+++ INPUT

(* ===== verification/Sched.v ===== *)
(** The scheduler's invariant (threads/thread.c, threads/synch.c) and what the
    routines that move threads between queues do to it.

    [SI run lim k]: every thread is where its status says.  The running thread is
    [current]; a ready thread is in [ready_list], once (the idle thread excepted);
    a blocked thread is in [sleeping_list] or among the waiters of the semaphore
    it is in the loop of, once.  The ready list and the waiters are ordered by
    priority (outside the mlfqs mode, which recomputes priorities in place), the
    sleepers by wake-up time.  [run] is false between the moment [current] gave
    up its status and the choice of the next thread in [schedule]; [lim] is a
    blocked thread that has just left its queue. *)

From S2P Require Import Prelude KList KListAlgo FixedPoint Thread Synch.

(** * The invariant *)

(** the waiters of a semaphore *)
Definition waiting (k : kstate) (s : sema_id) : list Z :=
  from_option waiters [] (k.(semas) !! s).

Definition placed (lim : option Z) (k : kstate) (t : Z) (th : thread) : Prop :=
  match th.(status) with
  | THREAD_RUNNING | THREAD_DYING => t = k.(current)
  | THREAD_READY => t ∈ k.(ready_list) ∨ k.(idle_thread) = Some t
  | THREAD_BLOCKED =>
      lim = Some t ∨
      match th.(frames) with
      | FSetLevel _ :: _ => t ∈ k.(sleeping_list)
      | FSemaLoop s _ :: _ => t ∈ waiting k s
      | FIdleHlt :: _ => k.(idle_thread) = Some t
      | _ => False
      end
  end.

++++++
+++ INPUT

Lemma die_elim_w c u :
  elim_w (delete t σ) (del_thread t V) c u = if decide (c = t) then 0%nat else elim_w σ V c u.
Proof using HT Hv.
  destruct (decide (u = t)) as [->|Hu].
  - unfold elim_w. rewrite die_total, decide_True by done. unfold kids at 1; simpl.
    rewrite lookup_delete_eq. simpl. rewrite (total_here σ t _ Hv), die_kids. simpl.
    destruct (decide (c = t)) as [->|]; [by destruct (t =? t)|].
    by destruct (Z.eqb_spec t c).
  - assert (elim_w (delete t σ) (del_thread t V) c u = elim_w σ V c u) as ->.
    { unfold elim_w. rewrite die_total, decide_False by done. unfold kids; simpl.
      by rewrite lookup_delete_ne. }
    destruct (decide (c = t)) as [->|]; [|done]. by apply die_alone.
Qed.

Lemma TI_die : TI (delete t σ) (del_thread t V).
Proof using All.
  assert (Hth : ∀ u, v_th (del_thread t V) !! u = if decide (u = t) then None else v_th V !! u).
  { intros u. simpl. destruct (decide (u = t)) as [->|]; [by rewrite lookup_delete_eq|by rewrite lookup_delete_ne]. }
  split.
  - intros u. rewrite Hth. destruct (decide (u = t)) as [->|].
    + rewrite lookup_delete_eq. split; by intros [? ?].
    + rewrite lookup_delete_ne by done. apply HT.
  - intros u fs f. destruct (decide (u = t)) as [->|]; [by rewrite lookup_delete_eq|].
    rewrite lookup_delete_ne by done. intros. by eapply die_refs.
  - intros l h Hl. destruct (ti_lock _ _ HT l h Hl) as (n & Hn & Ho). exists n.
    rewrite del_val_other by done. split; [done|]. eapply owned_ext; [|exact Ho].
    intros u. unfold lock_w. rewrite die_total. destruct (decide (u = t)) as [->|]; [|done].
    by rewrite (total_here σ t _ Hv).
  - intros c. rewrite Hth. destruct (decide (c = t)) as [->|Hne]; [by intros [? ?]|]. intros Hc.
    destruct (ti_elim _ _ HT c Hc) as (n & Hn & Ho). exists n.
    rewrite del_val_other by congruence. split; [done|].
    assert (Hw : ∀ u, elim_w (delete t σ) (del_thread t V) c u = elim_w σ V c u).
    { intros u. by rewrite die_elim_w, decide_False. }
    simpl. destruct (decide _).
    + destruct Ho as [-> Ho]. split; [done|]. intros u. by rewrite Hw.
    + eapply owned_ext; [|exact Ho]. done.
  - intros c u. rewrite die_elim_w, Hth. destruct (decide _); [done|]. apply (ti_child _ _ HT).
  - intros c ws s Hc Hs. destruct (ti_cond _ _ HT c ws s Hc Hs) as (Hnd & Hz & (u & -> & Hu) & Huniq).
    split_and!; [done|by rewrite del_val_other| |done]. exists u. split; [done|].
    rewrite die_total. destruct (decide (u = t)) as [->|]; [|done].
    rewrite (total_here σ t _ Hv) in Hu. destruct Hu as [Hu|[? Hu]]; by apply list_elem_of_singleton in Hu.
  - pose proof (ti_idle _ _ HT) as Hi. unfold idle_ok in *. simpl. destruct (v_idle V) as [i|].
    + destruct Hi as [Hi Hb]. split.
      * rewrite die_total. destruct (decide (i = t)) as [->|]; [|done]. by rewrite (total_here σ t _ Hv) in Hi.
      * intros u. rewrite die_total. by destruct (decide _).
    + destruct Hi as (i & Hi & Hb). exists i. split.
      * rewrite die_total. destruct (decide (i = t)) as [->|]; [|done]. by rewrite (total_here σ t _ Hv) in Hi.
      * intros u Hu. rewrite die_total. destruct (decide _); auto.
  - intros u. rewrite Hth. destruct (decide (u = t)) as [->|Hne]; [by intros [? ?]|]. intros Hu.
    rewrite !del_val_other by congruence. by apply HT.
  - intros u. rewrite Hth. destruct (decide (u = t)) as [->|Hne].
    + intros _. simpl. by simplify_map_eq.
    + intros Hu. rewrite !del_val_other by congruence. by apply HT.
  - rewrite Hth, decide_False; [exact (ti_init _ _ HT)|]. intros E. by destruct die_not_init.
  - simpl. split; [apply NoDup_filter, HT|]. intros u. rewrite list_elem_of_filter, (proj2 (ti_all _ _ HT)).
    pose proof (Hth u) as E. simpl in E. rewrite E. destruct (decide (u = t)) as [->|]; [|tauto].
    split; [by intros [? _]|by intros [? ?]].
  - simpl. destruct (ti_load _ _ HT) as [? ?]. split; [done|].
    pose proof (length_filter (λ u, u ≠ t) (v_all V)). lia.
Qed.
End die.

++++++
+++ INPUT

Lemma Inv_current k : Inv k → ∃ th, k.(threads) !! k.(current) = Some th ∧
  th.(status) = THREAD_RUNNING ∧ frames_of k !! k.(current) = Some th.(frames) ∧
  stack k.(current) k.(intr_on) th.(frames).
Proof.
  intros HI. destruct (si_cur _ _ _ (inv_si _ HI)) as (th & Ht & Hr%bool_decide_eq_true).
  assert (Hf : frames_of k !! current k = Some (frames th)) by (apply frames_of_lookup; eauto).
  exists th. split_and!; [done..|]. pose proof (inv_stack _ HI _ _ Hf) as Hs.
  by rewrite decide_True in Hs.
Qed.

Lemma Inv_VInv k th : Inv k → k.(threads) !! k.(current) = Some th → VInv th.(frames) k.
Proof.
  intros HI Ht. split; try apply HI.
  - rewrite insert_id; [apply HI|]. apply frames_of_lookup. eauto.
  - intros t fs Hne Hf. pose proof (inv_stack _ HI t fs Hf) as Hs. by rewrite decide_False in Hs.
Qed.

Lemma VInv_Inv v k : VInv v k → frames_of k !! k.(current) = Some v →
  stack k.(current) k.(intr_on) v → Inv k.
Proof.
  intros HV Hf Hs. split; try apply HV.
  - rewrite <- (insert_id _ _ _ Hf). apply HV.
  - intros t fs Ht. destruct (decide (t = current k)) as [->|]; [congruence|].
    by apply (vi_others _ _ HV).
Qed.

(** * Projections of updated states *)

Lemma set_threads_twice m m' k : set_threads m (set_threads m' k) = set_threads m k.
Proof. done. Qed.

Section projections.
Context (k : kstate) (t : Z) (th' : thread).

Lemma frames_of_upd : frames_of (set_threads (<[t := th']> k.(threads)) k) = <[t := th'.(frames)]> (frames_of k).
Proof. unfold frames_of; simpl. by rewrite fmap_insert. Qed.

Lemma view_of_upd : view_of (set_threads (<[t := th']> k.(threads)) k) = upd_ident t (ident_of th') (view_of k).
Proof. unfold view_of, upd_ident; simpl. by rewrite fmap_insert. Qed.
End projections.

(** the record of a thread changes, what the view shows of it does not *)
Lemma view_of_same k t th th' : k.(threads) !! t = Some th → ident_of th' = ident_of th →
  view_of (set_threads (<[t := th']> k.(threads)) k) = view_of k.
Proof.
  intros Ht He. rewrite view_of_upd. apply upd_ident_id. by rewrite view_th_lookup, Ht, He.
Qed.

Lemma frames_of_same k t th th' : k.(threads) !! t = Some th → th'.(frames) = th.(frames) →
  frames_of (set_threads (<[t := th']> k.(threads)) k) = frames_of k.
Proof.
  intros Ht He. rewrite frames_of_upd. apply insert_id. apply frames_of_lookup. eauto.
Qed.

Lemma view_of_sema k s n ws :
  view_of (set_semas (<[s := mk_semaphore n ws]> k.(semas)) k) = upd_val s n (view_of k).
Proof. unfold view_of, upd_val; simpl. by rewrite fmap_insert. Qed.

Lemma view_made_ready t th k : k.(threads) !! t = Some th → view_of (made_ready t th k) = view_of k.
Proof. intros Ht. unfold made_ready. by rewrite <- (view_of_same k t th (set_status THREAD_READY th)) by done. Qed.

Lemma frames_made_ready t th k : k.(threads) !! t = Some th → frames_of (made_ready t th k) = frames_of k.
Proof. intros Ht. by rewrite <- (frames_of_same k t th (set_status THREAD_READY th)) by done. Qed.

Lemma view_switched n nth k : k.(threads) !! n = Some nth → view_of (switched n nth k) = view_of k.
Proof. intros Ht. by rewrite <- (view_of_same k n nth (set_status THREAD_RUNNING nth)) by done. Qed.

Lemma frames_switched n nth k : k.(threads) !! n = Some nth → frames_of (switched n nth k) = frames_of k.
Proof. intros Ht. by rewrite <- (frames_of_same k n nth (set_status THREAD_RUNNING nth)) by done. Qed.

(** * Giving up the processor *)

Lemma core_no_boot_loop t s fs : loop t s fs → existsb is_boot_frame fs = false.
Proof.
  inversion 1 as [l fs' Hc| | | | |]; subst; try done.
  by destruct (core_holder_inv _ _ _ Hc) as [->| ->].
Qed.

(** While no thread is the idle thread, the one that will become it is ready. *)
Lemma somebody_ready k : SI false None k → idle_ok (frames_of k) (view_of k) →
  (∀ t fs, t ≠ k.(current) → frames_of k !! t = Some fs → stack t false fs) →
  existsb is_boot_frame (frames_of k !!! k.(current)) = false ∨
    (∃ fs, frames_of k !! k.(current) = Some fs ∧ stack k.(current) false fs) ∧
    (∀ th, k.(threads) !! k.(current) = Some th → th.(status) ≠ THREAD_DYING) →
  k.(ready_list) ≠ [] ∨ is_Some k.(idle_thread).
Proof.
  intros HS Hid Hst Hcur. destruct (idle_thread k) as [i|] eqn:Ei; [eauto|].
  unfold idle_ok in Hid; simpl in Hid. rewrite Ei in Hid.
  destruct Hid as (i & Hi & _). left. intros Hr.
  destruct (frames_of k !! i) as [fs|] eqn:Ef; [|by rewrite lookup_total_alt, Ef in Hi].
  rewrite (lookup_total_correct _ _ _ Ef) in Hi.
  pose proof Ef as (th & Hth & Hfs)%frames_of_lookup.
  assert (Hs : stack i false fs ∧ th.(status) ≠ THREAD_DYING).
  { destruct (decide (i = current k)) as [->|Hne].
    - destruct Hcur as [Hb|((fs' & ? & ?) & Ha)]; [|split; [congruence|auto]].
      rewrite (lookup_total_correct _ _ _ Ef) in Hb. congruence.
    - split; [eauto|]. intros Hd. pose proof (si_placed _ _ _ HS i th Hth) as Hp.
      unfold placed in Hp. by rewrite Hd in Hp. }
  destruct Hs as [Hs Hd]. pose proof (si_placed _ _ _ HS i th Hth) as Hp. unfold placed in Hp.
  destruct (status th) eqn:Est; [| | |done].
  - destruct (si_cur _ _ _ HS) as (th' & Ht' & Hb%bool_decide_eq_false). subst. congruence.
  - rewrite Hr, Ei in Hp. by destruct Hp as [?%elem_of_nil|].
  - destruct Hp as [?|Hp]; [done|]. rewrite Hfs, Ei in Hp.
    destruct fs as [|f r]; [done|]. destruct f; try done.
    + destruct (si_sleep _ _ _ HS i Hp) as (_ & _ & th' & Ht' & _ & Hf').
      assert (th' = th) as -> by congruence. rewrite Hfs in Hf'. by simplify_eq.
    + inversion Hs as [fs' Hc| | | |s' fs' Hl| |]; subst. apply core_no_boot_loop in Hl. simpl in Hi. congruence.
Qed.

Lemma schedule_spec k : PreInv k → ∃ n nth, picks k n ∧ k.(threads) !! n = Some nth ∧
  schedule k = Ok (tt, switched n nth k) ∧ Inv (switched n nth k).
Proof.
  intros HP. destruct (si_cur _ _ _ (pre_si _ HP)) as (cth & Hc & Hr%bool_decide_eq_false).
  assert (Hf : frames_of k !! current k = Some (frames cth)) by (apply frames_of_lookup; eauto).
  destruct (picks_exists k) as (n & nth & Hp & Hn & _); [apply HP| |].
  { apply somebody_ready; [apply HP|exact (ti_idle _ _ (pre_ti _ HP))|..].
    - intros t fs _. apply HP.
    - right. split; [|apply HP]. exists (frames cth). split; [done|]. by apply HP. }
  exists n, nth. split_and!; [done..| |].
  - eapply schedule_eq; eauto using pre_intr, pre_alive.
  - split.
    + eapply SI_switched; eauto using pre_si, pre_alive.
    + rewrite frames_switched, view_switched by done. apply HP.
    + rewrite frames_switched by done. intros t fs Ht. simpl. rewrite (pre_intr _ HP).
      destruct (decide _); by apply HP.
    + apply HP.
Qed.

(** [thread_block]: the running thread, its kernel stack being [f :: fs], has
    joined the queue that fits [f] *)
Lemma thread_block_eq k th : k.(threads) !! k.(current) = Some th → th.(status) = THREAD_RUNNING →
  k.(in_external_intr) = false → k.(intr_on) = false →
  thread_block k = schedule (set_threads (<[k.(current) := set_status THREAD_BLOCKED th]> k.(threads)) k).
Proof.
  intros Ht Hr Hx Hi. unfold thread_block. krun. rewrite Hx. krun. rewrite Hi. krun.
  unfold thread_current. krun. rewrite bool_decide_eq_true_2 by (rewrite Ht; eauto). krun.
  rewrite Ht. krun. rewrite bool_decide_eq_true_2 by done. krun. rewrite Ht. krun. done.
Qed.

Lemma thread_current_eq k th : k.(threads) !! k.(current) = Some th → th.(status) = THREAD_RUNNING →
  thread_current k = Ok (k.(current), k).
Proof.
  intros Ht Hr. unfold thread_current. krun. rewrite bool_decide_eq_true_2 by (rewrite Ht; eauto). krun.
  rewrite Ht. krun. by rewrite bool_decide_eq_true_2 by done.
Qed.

++++++

• **EXERCISE DIRECTIONS**
For the listing above, say how many lines hold the string "with". Give only that number.

• **ANSWER AREA**
2